# Task details
In the material below, find the line with "pose proof (task_list_allocate_ok" and the line with "erewrite (bind_ok _ _ s3", then output those two lines and every line between them, exactly.

• • •

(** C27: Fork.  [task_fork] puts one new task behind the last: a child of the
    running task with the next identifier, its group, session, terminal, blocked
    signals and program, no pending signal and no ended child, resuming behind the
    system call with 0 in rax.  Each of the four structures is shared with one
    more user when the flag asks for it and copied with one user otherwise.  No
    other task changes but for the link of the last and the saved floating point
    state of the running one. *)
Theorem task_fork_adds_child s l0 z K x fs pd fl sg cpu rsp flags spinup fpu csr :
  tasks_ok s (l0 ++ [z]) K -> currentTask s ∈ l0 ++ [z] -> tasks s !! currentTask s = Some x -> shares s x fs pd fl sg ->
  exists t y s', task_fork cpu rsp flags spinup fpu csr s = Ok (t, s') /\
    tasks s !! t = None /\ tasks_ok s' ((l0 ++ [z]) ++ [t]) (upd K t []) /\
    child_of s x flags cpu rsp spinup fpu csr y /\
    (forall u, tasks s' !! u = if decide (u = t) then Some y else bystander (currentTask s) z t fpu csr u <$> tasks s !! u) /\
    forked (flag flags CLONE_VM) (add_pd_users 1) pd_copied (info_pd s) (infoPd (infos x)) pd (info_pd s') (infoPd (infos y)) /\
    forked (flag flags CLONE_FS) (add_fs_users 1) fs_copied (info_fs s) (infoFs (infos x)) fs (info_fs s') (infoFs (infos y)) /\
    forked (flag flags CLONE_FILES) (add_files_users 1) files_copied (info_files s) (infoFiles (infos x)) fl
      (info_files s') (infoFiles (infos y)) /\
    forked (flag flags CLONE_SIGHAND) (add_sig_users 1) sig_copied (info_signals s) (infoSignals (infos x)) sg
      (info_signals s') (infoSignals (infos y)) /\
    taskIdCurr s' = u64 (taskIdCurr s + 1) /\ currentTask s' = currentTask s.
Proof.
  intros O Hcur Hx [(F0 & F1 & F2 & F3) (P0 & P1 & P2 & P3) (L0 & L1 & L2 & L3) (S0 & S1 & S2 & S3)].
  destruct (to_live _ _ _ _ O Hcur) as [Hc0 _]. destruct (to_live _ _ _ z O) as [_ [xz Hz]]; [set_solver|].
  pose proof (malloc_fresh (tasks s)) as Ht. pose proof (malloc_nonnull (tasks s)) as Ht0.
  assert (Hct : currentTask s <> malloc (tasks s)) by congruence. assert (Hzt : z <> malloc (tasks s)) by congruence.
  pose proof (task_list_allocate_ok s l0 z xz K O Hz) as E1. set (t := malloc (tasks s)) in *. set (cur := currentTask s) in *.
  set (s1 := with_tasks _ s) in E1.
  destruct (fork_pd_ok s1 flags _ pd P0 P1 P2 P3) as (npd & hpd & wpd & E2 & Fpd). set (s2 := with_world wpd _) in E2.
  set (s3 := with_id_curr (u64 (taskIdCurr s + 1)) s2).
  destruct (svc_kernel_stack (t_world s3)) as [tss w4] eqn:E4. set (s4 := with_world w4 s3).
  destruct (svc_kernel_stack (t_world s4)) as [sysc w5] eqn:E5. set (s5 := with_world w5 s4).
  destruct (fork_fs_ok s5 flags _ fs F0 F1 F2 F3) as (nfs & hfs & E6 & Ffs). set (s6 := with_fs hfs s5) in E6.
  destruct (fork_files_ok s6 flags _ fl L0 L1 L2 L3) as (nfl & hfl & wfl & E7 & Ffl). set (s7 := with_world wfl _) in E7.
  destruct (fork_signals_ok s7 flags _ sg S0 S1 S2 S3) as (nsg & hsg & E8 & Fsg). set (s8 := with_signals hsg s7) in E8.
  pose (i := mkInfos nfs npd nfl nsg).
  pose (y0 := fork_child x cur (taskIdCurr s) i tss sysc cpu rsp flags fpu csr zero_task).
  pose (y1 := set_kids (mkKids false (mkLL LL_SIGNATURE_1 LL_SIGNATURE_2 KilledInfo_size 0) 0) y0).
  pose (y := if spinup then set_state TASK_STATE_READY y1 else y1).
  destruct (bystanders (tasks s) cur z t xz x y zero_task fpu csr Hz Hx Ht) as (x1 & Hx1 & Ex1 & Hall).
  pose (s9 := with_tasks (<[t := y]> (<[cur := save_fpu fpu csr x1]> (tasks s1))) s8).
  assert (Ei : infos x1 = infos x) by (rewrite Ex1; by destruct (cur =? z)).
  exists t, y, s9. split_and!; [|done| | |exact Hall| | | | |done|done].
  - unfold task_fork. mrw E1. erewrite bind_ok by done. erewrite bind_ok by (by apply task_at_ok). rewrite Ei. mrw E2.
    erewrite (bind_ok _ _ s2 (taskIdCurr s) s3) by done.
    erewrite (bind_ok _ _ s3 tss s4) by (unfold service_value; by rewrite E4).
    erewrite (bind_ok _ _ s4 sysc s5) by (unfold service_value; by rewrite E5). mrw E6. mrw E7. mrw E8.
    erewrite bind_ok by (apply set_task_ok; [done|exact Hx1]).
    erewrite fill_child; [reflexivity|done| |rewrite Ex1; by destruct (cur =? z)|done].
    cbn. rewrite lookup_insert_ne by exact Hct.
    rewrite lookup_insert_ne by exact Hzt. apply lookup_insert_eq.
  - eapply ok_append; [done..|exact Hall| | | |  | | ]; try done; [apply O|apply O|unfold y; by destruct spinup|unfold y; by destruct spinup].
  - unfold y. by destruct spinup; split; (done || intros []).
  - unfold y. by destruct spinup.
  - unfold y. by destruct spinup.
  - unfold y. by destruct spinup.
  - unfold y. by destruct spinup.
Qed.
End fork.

• • •

# Task result
  pose proof (task_list_allocate_ok s l0 z xz K O Hz) as E1. set (t := malloc (tasks s)) in *. set (cur := currentTask s) in *.
  set (s1 := with_tasks _ s) in E1.
  destruct (fork_pd_ok s1 flags _ pd P0 P1 P2 P3) as (npd & hpd & wpd & E2 & Fpd). set (s2 := with_world wpd _) in E2.
  set (s3 := with_id_curr (u64 (taskIdCurr s + 1)) s2).
  destruct (svc_kernel_stack (t_world s3)) as [tss w4] eqn:E4. set (s4 := with_world w4 s3).
  destruct (svc_kernel_stack (t_world s4)) as [sysc w5] eqn:E5. set (s5 := with_world w5 s4).
  destruct (fork_fs_ok s5 flags _ fs F0 F1 F2 F3) as (nfs & hfs & E6 & Ffs). set (s6 := with_fs hfs s5) in E6.
  destruct (fork_files_ok s6 flags _ fl L0 L1 L2 L3) as (nfl & hfl & wfl & E7 & Ffl). set (s7 := with_world wfl _) in E7.
  destruct (fork_signals_ok s7 flags _ sg S0 S1 S2 S3) as (nsg & hsg & E8 & Fsg). set (s8 := with_signals hsg s7) in E8.
  pose (i := mkInfos nfs npd nfl nsg).
  pose (y0 := fork_child x cur (taskIdCurr s) i tss sysc cpu rsp flags fpu csr zero_task).
  pose (y1 := set_kids (mkKids false (mkLL LL_SIGNATURE_1 LL_SIGNATURE_2 KilledInfo_size 0) 0) y0).
  pose (y := if spinup then set_state TASK_STATE_READY y1 else y1).
  destruct (bystanders (tasks s) cur z t xz x y zero_task fpu csr Hz Hx Ht) as (x1 & Hx1 & Ex1 & Hall).
  pose (s9 := with_tasks (<[t := y]> (<[cur := save_fpu fpu csr x1]> (tasks s1))) s8).
  assert (Ei : infos x1 = infos x) by (rewrite Ex1; by destruct (cur =? z)).
  exists t, y, s9. split_and!; [|done| | |exact Hall| | | | |done|done].
  - unfold task_fork. mrw E1. erewrite bind_ok by done. erewrite bind_ok by (by apply task_at_ok). rewrite Ei. mrw E2.
    erewrite (bind_ok _ _ s2 (taskIdCurr s) s3) by done.
    erewrite (bind_ok _ _ s3 tss s4) by (unfold service_value; by rewrite E4).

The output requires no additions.